Mais c’est peut-être aussi sur ce point que les différences pourraient apparaître : jusqu’à quel point peut-on créer ainsi un véritable « dehors », une zone d’autonomie collective, tout en restant à l’intérieur du « système » pour pouvoir le combattre ? Ou à l’inverse : jusqu’à quel point faut-il s’appuyer sur les dispositifs de ce système, jusqu’à quel point faut-il parler la langue du pouvoir, pour pouvoir retourner contre lui ses propres instruments ?

Ce qui est sûr en tout cas, c’est que, au centre de ces enjeux, il y a la question du lieu politique – celui qu’il s’agit de tenir, et celui qu’il s’agit d’occuper. Il s’agit d’occuper les lieux censés être voués à la circulation mondialisée pour en faire des zones d’expérimentation d’une autonomie collective. Mais il s’agit aussi de créer une zone d’autonomie collective à l’intérieur des dispositifs judiciaires lorsque la défense se veut, justement, collective – c’est-à-dire d’emblée en rupture avec ce que semblent être les présupposés même du droit « bourgeois » (c’est, disons, l’autre forme de « garantisme », indissociable du garantisme juridique). Dans l’Italie des années 1970, il s’agissait bien aussi de créer des lieux de l’autonomie – en rapport avec les problématiques de l’éducation, de la psychothérapie, du logement, etc. Et de les créer au moment où l’usine commençait à se diffuser à l’ensemble de la société – c’est à cette époque que l’on a commencé à parler de la « société-usine ».

L’héritage commun et les différences pourront donc s’éclairer à partir de l’articulation entre les lieux qui sont à occuper et ceux qui sont à construire.

Le modèle de la guerre

Lorsque la question du conflit est posée, il semble qu’un paradigme vient aussitôt hanter la discussion : celui de la guerre.

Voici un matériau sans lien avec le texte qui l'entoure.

(** ** Example tables *)

Module Example.

(** Columns [["id", "Age"]], rows [[["1", "30"], ["2", "40"]]]. *)
Definition st : store :=
  {| str_lists := {[ 1%positive := ["id"; "Age"] ]};
     val_lists := {[ 1%positive := [VStr "1"; VStr "30"];
                     2%positive := [VStr "2"; VStr "40"] ]};
     dicts := {[ 1%positive := {[ "id" := TStr; "Age" := TStr ]} ]};
     files := ∅; unwritable := ∅ |}.

Definition t : Table :=
  {| headers := 1%positive; rows := [1%positive; 2%positive];
     column_types := 1%positive |}.

(** One column [["flag"]] whose cells are [True] and [False]. *)
Definition st_flags : store :=
  {| str_lists := {[ 1%positive := ["flag"] ]};
     val_lists := {[ 1%positive := [VBool true];
                     2%positive := [VBool false] ]};
     dicts := {[ 1%positive := {[ "flag" := TStr ]} ]};
     files := ∅; unwritable := ∅ |}.

Definition t_flags : Table :=
  {| headers := 1%positive; rows := [1%positive; 2%positive];
     column_types := 1%positive |}.

(** Columns [["id", "note"]]; every cell of ["note"] is [None]. *)
Definition st_null : store :=
  {| str_lists := {[ 1%positive := ["id"; "note"] ]};
     val_lists := {[ 1%positive := [VStr "1"; VNone];
                     2%positive := [VStr "2"; VNone] ]};
     dicts := {[ 1%positive := {[ "id" := TStr; "note" := TStr ]} ]};
     files := ∅; unwritable := ∅ |}.

(** A second header list, [["id", "Name"]], and a table on it. *)
Definition st_other : store :=
  {| str_lists := {[ 1%positive := ["id"; "Age"];
                     2%positive := ["id"; "Name"] ]};
     val_lists := {[ 1%positive := [VStr "1"; VStr "30"];
                     2%positive := [VStr "2"; VStr "40"];
                     3%positive := [VStr "3"; VStr "Ann"] ]};
     dicts := {[ 1%positive := {[ "id" := TStr; "Age" := TStr ]};
                 2%positive := {[ "id" := TStr; "Name" := TStr ]} ]};
     files := ∅; unwritable := ∅ |}.

Definition t_other : Table :=
  {| headers := 2%positive; rows := [3%positive];
     column_types := 2%positive |}.

(** The columns of [t] and no row. *)
Definition t_empty : Table :=
  {| headers := 1%positive; rows := []; column_types := 1%positive |}.

(** Rows [[["1", "30"], ["2", "x"]]]: ["x"] is not a number. *)
Definition st_bad : store :=
  {| str_lists := {[ 1%positive := ["id"; "Age"] ]};
     val_lists := {[ 1%positive := [VStr "1"; VStr "30"];
                     2%positive := [VStr "2"; VStr "x"] ]};
     dicts := {[ 1%positive := {[ "id" := TStr; "Age" := TStr ]} ]};
     files := ∅; unwritable := ∅ |}.

(** Rows [[["1", "0"], ["2", "40"]]]: a zero in column ["Age"]. *)
Definition st_zero : store :=
  {| str_lists := {[ 1%positive := ["id"; "Age"] ]};
     val_lists := {[ 1%positive := [VStr "1"; VStr "0"];
                     2%positive := [VStr "2"; VStr "40"] ]};
     dicts := {[ 1%positive := {[ "id" := TStr; "Age" := TStr ]} ]};
     files := ∅; unwritable := ∅ |}.

(** The table that [concat(t, t)] returns: every row object of [t]
    is at two positions. *)
Definition t_twice : Table :=
  {| headers := 1%positive;
     rows := [1%positive; 2%positive; 1%positive; 2%positive];
     column_types := 2%positive |}.

End Example.

(** ** Notions used in the statements and in the proofs *)

(** The value that the first loop of [_apply_operation] computes for the
    row at reference [r]. *)
Definition row_value (st : store) (i1 i2 : Z)
    (op : float -> float -> pyres float) (r : loc) : pyres float :=
  match val_lists st !! r with
  | Some row => TableOperations.row_result row i1 i2 op
  | None => Raise StoreFault
  end.

(** That value, for a row on which the loop does not raise. *)
Definition value_of (st : store) (i1 i2 : Z)
    (op : float -> float -> pyres float) (r : loc) : float :=
  match row_value st i1 i2 op r with
  | Return z => z
  | Raise _ => PrimFloat.nan
  end.

(** The two operand cells of a row convert to the floats [x] and [y]. *)
Definition operands (row : list value) (i1 i2 : Z) (x y : float) : Prop :=
  exists a b,
    getitem row i1 = Return a /\ py_float a = Return x /\
    getitem row i2 = Return b /\ py_float b = Return y.

(** The number of positions of [rows] that hold the reference [r]. *)
Definition occurrences (r : loc) (rows : list loc) : nat :=
  length (filter (fun r' => r' = r) rows).

(** The rows after the second loop of [_apply_operation]. *)
Definition append_all (rows : list loc) (values : list float)
    (m : gmap loc (list value)) : gmap loc (list value) :=
  foldl (fun m rx => alter (fun cells => cells ++ [VFloat rx.2]) rx.1 m)
        m (zip rows values).

(** The assignments [column_types[header] = ty] that the loop of
    [detect_column_types] makes from column [i] on, in order, and how
    the loop ends; [rs] is what reading the rows gives. *)
Fixpoint detect_writes (rs : pyres (list (list value))) (i : Z)
    (hs : list string) : list (string * pytype) * pyres unit :=
  match hs with
  | [] => ([], Return ())
  | header :: hs' =>
      match rs with
      | Raise e => ([], Raise e)
      | Return rows =>
          match TableOperations.col_values rows i with
          | Raise e => ([], Raise e)
          | Return vals =>
              let '(ws, r) := detect_writes rs (i + 1) hs' in
              ((header, TableOperations.detected_type vals) :: ws, r)
          end
      end
  end.

(** A dict after the assignments [ws]. *)
Definition apply_writes (ws : list (string * pytype))
    (d : gmap string pytype) : gmap string pytype :=
  foldl (fun d w => <[w.1 := w.2]> d) d ws.

(** The store with other [column_types] dicts. *)
Definition with_dicts (st : store) (ds : gmap loc (gmap string pytype))
  : store :=
  {| str_lists := str_lists st; val_lists := val_lists st;
     dicts := ds; files := files st;
        unwritable := unwritable st |}.


(** The rows at the references [rows] are [rs]. *)
Definition rows_are (st : store) (rows : list loc)
    (rs : list (list value)) : Prop :=
  Forall2 (fun r row => val_lists st !! r = Some row) rows rs.




(** A cell that [detect_column_types] counts as an [int]: it is skipped
    ([None]) or passes [isinstance(val, int)]. *)
Definition int_like (v : value) : Prop :=
  v = VNone \/ isinstance v TInt = true.

(** The rows of a selection. *)
Definition selected (sel : TableOperations.selection) : list loc :=
  match sel with
  | TableOperations.Rows rows => rows
  | TableOperations.Copy table => rows table
  end.

(** The key [key] of [set_column_types] names the column [h] of the
    header list [hs]: an index inside [[0, len(hs))], or a name of [hs]. *)
Definition resolves (hs : list string) (key : column) (h : string) : Prop :=
  match key with
  | ByIndex i => 0 <= i < Z.of_nat (length hs) /\ hs !! Z.to_nat i = Some h
  | ByName name => name ∈ hs /\ h = name
  end.

(** The cells of column [j] that are not [None], from the first row to
    the last. *)
Definition column_values (rs : list (list value)) (j : nat) : list value :=
  List.filter is_not_None (omap (fun row => row !! j) rs).

(** The items of [types_dict] are valid and make the assignments
    [ws]. *)
Definition valid_items (hs : list string) (items : list (column * TableOperations.pyclass))
    (ws : list (string * pytype)) : Prop :=
  Forall2 (fun item w => resolves hs item.1 w.1 /\ item.2 = TableOperations.Known w.2)
          items ws.

(** The assignments of [detect_column_types] for the columns [hs],
    which stand at the positions from [n] on, of rows that reach every
    one of them. *)
Definition column_writes (rs : list (list value)) (n : nat)
    (hs : list string) : list (string * pytype) :=
  imap (fun j h => (h, TableOperations.detected_type (column_values rs (n + j))))
       hs.

(** A table with typed cells: columns [["n", "x", "s", "m"]] and rows
    [[[1, 1.5, "a", 1], [True, None, None, 2.5]]]. *)
Definition st_typed : store :=
  {| str_lists := {[ 1%positive := ["n"; "x"; "s"; "m"] ]};
     val_lists := {[ 1%positive := [VInt 1; VFloat 1.5; VStr "a"; VInt 1];
                     2%positive := [VBool true; VNone; VNone; VFloat 2.5] ]};
     dicts := {[ 1%positive :=
                   {[ "n" := TStr; "x" := TStr; "s" := TStr; "m" := TStr ]} ]};
     files := ∅; unwritable := ∅ |}.

(** The same columns; the second row stops after ["x"]. *)
Definition st_ragged : store :=
  {| str_lists := {[ 1%positive := ["n"; "x"; "s"; "m"] ]};
     val_lists := {[ 1%positive := [VInt 1; VFloat 1.5; VStr "a"; VInt 1];
                     2%positive := [VBool true; VNone] ]};
     dicts := {[ 1%positive :=
                   {[ "n" := TStr; "x" := TStr; "s" := TStr; "m" := TStr ]} ]};
     files := ∅; unwritable := ∅ |}.

(** Rows [[["1", 2 ** 1024]]]: the [int] is too large for a [float]. *)
Definition st_huge : store :=
  {| str_lists := {[ 1%positive := ["id"; "Age"] ]};
     val_lists := {[ 1%positive := [VStr "1"; VInt (2 ^ 1024)] ]};
     dicts := {[ 1%positive := {[ "id" := TStr; "Age" := TStr ]} ]};
     files := ∅; unwritable := ∅ |}.

Definition t_huge : Table :=
  {| headers := 1%positive; rows := [1%positive];
     column_types := 1%positive |}.



(** * Properties *)

(** ** The store monad *)

Lemma bind_Return {A B} (m : M A) (k : A -> M B) st a st' :
  m st = (Return a, st') -> bind m k st = k a st'.
Proof. unfold bind. by intros ->. Qed.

C’est bien ce que nous pouvons observer aujourd’hui, alors que planent la menace des attentats autant que celle de la réponse par « l’état d’urgence » : on nous somme de prendre parti dans ce qui nous est présenté comme une guerre des civilisations. Il n’est pas sûr que nous devions répondre à cette sommation. Il nous faut plutôt examiner la situation : de quelle guerre s’agit-il au juste ? Cette guerre dont on nous parle n’en recouvre-t-elle pas une autre ? Une guerre des classes, comme le pensait Marx ? Dit autrement : n’est-elle pas, cette guerre des civilisations, ce qui vient se substituer à une autre pratique du conflit, celle qui a longtemps porté le nom de « politique » ? Quelle est alors, dans sa spécificité, la forme que peut prendre le conflit politique en tant qu’il se distingue du conflit proprement guerrier ? N’en est-il pas, justement, l’interruption ? Mais la politique ainsi entendue existe-t-elle vraiment, et durablement, aujourd’hui ? La guerre en cours, telle que nous la présente les médias et les hommes de pouvoir, n’est-elle pas tout d’abord ce qui repose sur l’absentement de la politique ? Et si tel est le cas, comment répondre à cet absentement ? L’exigence de la politique suffit-elle à la faire exister ?

Bernard Aspe (Ciph), « La pensée du conflit ».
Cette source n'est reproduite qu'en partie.